With OneDrive on a Windows computer, your Pictures folder will also be synchronized. Windows has other features that allow you to automatically put screenshots on your cloud drive.
DropBox lets you specify which folders to have synchronized to your computer and there is also a feature that lets you automatically save backup copies of photos in the cloud.
With Apple iCloud Drive, on an Apple Mac computer, when enabled, only your Desktop and Documents folders will be synchronized. Any additional files would need to be put in these two locations to be synchronized. The assumption is that your photos will be in the Photos app, which synchronizes separately.
Apple has a service called Music Match ($25 per year) which saves and synchronizes your entire music collection to iCloud. This includes music imported from CDs or other sources. The songs are matched with higher quality versions.
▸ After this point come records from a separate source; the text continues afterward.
(* ===== verification/ToolProxy.v ===== *)
(** * Honeypot routes ([internal/mcp_faults/tool_proxy.go])

    A [ToolProxy] presents a tool under a prefix that moves with the rotation
    schedule, keeps a bounded ledger of the prefixes it left, attributes calls to
    the skills it stamped and prices what it cannot attribute. The [ToolProxy]
    methods of [rotation_verify.go] ([RouteID], [Ref], [AdoptLedger],
    [Announcement]) are here too. A method holds the proxy's mutex, so it is one
    program; every reading of the clock is a separate draw. The honeypot's
    [fmt.Printf] trace and the two [String] renderings are not modelled. *)

From Stdlib Require Import ZArith Lia Ascii.
From stdpp Require Import base tactics strings gmap relations.
From stdpp Require Import list.
From S2P Require Import Prelude RouteSchedule PadStack RotationVerify.

Open Scope Z_scope.

(** ** Data *)

Record SkillRoute := mkSkill {
  sk_Name : string;
  sk_Stamp : string;
  sk_Prefix : string;
  sk_Epoch : Z;
  sk_Burned : bool;
  sk_BurnedAt : Time;
}.

Record InvalidToolCall := mkInvalidCall {
  ic_CallName : string;
  ic_ExpectedPrefix : string;
  ic_ActualPrefix : string;
  ic_LikelyFuzzed : bool;
  ic_Timestamp : Time;
  ic_Source : string;
  ic_Skill : string;
  ic_Epoch : Z;
  ic_CallEpoch : Z;
}.

Record ToolProxy := mkToolProxy {
  ProxyID : string;
  ToolName : string;
  tp_Scope : string;
  tp_Prefix : string;
  tp_Schedule : RouteSchedule;
  tp_Epoch : Z;
  Retired : list RetiredRoute;
  InvalidCalls : list InvalidToolCall;
  HoneypotMode : bool;
  SuspicionLevel : Z;
  Skills : list SkillRoute;
  tp_Rotations : Z;
  LastRotation : Time;
  GraceWindow : Duration;
  tp_CreatedAt : Time;
}.

Definition burnedSkillCost : Z := 2.
Definition ClusterRotationPeriod : Duration := 5 * Second.
Definition epochSkewTolerance : Z := 1.

(** [t.UnixNano()], the Unix epoch being 62135596800 s after Go's zero instant. *)
Definition UnixNano (t : Time) : Z := wrap_i64 (t - 62135596800 * Second).

(** ** Construction *)

(** [now] and [nonce] are what [time.Now] and [newNonce] return. *)
Definition NewToolProxy (now : Time) (nonce : string) (toolName : string) (honeypotMode : bool)
  : ToolProxy :=
  let schedule := NewRouteSchedule nonce now ClusterRotationPeriod in
  mkToolProxy ("proxy_" +:+ toolName +:+ "_" +:+ Itoa (UnixNano now)) toolName ""
    (PrefixAt schedule 0) schedule 0 [] [] honeypotMode 1 [] 0 zeroTime 0 now.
So, when you listen or download them in the future, you will get the higher quality versions.
So, depending on the service you use for full synchronization, there may be other features or nuances to how the system works.
You can use multiple services simultaneously and synch to different cloud services. If you do, then of your files will show up in those multiple services. This can slow down your computer and will use up additional data for your Internet plan.
Sharing Files and Folders
You can share files and folders by having two or more people share the same cloud login. However, that approach isn’t recommended. It is better to use the cloud service sharing feature that lets you share files and folders in one of two ways:
- READ ONLY — A common way to share files is the read only feature where you get a link to a file or folder, then share that link with someone who will be able to view or download the file.
- FULL ACCESS — It is possible to provide someone with a link that will allow them to have editing capabilities to a file or folder, or you could use the invite feature to add their email as an authorized user with access to the file or folder.
Some services require that the recipient have (or setup) an account with the service before they can read a file, and particularly with the full access editing capabilities.
Box.com is a service that can notify you when a file has been viewed or downloaded. This is helpful if you want to share a file securely, and then erase it once the recipient has viewed or downloaded it.
If you are a Microsoft 365 subscriber ($100 per year), the service includes 1TB of cloud storage per user. One terabyte equals 1,000 gigabytes. Google provides 15 GB for free, but you can pay a nominal fee for more storage. Other services have comparable subscription plans for additional storage beyond the free level.
It helps to become familiar with the available services. Consider your needs and planned use of each system. Perhaps talk with a tech friend to get their advice.